Work instruction ▸ Would you output the entries below only from the line containing "(** with the" through the line containing "destruct x as", exactly as they stand and with both ends included?

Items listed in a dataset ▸

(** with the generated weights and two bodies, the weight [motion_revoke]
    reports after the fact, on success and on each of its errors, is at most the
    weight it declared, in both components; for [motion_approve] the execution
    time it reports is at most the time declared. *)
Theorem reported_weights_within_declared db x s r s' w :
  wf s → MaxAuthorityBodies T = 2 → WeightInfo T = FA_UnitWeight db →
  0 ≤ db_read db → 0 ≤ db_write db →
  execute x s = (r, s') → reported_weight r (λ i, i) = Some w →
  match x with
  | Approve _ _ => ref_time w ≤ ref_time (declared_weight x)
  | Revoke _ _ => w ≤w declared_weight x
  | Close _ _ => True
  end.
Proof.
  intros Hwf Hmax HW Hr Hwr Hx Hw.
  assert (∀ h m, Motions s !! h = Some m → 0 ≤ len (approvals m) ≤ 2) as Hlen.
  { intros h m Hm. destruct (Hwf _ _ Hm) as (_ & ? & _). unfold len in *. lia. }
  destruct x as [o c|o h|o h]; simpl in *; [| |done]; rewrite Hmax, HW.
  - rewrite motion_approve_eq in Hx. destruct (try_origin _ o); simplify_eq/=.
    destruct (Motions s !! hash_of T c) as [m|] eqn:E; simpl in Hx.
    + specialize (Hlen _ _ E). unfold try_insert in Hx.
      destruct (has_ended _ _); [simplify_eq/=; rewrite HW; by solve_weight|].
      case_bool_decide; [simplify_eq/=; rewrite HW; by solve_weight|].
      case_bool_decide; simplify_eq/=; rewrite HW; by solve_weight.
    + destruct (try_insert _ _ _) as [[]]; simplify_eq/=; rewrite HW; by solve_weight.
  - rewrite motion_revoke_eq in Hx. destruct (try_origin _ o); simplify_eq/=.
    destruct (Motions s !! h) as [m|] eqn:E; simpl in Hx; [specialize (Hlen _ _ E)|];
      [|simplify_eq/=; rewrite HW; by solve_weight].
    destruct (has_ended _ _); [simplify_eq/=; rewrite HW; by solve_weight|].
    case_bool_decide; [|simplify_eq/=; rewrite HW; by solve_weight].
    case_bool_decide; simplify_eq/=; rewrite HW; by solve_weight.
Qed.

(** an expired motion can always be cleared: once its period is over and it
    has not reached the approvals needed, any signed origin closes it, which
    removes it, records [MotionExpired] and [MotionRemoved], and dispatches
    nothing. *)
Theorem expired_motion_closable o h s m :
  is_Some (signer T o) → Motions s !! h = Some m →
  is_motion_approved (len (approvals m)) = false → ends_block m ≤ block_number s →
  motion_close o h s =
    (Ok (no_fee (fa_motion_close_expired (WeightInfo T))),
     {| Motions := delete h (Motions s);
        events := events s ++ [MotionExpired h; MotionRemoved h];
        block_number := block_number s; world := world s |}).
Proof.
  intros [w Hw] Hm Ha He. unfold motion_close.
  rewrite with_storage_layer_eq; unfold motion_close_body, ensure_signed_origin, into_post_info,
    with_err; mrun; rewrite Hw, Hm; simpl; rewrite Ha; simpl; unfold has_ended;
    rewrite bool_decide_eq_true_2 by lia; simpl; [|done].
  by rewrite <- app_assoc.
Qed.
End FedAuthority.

---

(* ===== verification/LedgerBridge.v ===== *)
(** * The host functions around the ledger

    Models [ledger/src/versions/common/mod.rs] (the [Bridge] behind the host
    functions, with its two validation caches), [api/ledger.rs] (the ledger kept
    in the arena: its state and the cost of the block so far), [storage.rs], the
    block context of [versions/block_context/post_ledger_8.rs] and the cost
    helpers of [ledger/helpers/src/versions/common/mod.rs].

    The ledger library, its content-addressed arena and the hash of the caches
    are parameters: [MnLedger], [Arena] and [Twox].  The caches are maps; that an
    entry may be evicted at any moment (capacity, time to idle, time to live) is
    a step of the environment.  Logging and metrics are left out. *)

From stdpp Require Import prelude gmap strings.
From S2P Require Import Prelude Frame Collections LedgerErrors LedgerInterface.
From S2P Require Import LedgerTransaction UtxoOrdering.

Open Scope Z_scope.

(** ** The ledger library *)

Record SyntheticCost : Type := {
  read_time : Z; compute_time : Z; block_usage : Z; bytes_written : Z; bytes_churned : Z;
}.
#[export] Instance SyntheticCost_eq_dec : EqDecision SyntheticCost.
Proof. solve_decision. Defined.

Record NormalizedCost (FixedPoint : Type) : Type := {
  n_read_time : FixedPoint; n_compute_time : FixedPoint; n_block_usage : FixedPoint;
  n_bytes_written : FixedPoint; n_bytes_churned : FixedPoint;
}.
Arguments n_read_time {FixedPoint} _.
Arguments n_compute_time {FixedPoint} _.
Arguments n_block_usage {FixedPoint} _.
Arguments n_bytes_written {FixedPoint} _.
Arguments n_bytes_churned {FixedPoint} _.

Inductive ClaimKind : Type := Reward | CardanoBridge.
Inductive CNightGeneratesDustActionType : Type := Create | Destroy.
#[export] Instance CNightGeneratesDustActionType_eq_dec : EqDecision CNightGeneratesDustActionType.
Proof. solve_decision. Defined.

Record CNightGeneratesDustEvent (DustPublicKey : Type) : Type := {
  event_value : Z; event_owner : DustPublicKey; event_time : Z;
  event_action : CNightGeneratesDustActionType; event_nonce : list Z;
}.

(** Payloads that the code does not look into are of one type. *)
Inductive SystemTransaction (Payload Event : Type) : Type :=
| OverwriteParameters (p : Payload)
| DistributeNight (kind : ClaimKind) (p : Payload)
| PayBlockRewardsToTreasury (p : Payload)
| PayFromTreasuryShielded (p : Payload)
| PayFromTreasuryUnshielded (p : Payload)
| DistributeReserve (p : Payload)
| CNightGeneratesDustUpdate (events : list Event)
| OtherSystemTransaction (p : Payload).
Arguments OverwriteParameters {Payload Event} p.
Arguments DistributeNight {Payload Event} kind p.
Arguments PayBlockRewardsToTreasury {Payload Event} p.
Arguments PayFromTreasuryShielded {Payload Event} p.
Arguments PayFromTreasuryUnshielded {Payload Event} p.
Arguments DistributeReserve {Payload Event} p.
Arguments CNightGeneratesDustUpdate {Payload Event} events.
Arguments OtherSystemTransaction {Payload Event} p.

Task solution ▸
(** with the generated weights and two bodies, the weight [motion_revoke]
    reports after the fact, on success and on each of its errors, is at most the
    weight it declared, in both components; for [motion_approve] the execution
    time it reports is at most the time declared. *)
Theorem reported_weights_within_declared db x s r s' w :
  wf s → MaxAuthorityBodies T = 2 → WeightInfo T = FA_UnitWeight db →
  0 ≤ db_read db → 0 ≤ db_write db →
  execute x s = (r, s') → reported_weight r (λ i, i) = Some w →
  match x with
  | Approve _ _ => ref_time w ≤ ref_time (declared_weight x)
  | Revoke _ _ => w ≤w declared_weight x
  | Close _ _ => True
  end.
Proof.
  intros Hwf Hmax HW Hr Hwr Hx Hw.
  assert (∀ h m, Motions s !! h = Some m → 0 ≤ len (approvals m) ≤ 2) as Hlen.
  { intros h m Hm. destruct (Hwf _ _ Hm) as (_ & ? & _). unfold len in *. lia. }
  destruct x as [o c|o h|o h]; simpl in *; [| |done]; rewrite Hmax, HW.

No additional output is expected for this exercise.